By: Henry J. Fromage (A Toast) –
You quite likely know about Destroyer from photos of Nicole Kidman’s transformation, which, yes, is intense.
Good thing she didn’t Daniel Day-Lewis this role. Because all of the meth.
Destroyer is about an LAPD officer who once upon a time went undercover in a brutal bank robbery gang and got in too deep. Many, very hard, years later she finds evidence that the cutthroat leader of the gang, who she has a very personal vendetta against, may be getting back into the game, leaving a trail of bodies in his wake.
Kidman does indeed transform, but what’s remarkable is how much she really doesn’t. This is no makeup play for an Oscar, but rather an embodiment of both a much younger and a much, much more haggard woman across two time frames that never feels less than one fully lived in character. I think we get spoiled by both the frequency of Kidman’s roles and their never-dipping quality to the point we get blinded to just how many acting limbs she goes out on these days.
It’s not often that the 51 year old cast alongside the 42 and the 27 year old is the one with all of the nudity and whacking of Alexander Skarsgard dick.
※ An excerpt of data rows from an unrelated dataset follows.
Lemma compute_delta_nothing set_iter baseline h :
  iterates set_iter -> inhabited baseline ->
  Py.get (_compute_delta set_iter baseline []) h =
  match Py.get baseline h with
  | Some b_map => Some (HostDelta [] (Py.items b_map) [])
  | None => None
  end.
Proof.
  intros Hit Hinh. rewrite compute_delta_fold, fold_delta_get. cbv zeta.
  change (Py.get_default [] h []) with (@nil (port_key * observation)).
  rewrite delta_of_nil_current. unfold any_entry, Py.get_default, Py.items.
  cbn [added removed changed].
  destruct (Py.get baseline h) as [b_map|] eqn:Hg.
  - assert (Hin : In h (set_iter (Py.keys baseline ++ Py.keys (V:=port_map) [])%list)).
    { apply (proj2 (Hit _)), in_or_app. left. now apply get_Some_key in Hg. }
    apply existsb_eqb_In in Hin. rewrite Hin. simpl.
    assert (Hne : b_map <> []) by (apply (Hinh h); now apply get_In).
    now destruct b_map.
  - now rewrite andb_false_r.
Qed.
On the supporting side, Toby Kebbell and Bradley Whitford drip menace in two very different ways, and there officially isn’t enough Tatiana Maslany on the big or small screen these days, so it’s good to see her here in a role that mirrors Kidman’s in many ways. It’s Sebastian Stan who comes closest to stealing the screen from Kidman for stretches, however- here’s hoping the man keeps getting opportunities to capital-A Act in the near future.
Besides Kidman, though, Director Karyn Kusama is the real star here, directing the action with hard-hitting immediacy that rivals or supersedes any other action director working today. This is as bone-rattling of an action film as any that landed this year, including Kidman’s 56 year old ex-hubby’s latest Mission: Impossible flick.
Phil Hay and Matt Manfredi’s script doesn’t have an ounce of fat on it even as you wonder where it’s going, and as the ending shifts into focus you realize the brilliance of its main conceit- there’s more going on here than meets the eye. The character relationships and core heart of the film lock into place just as firmly in the last stretches of the film as well, reaching an emotional crescendo you didn’t realize the film was building towards. Just powerful stuff.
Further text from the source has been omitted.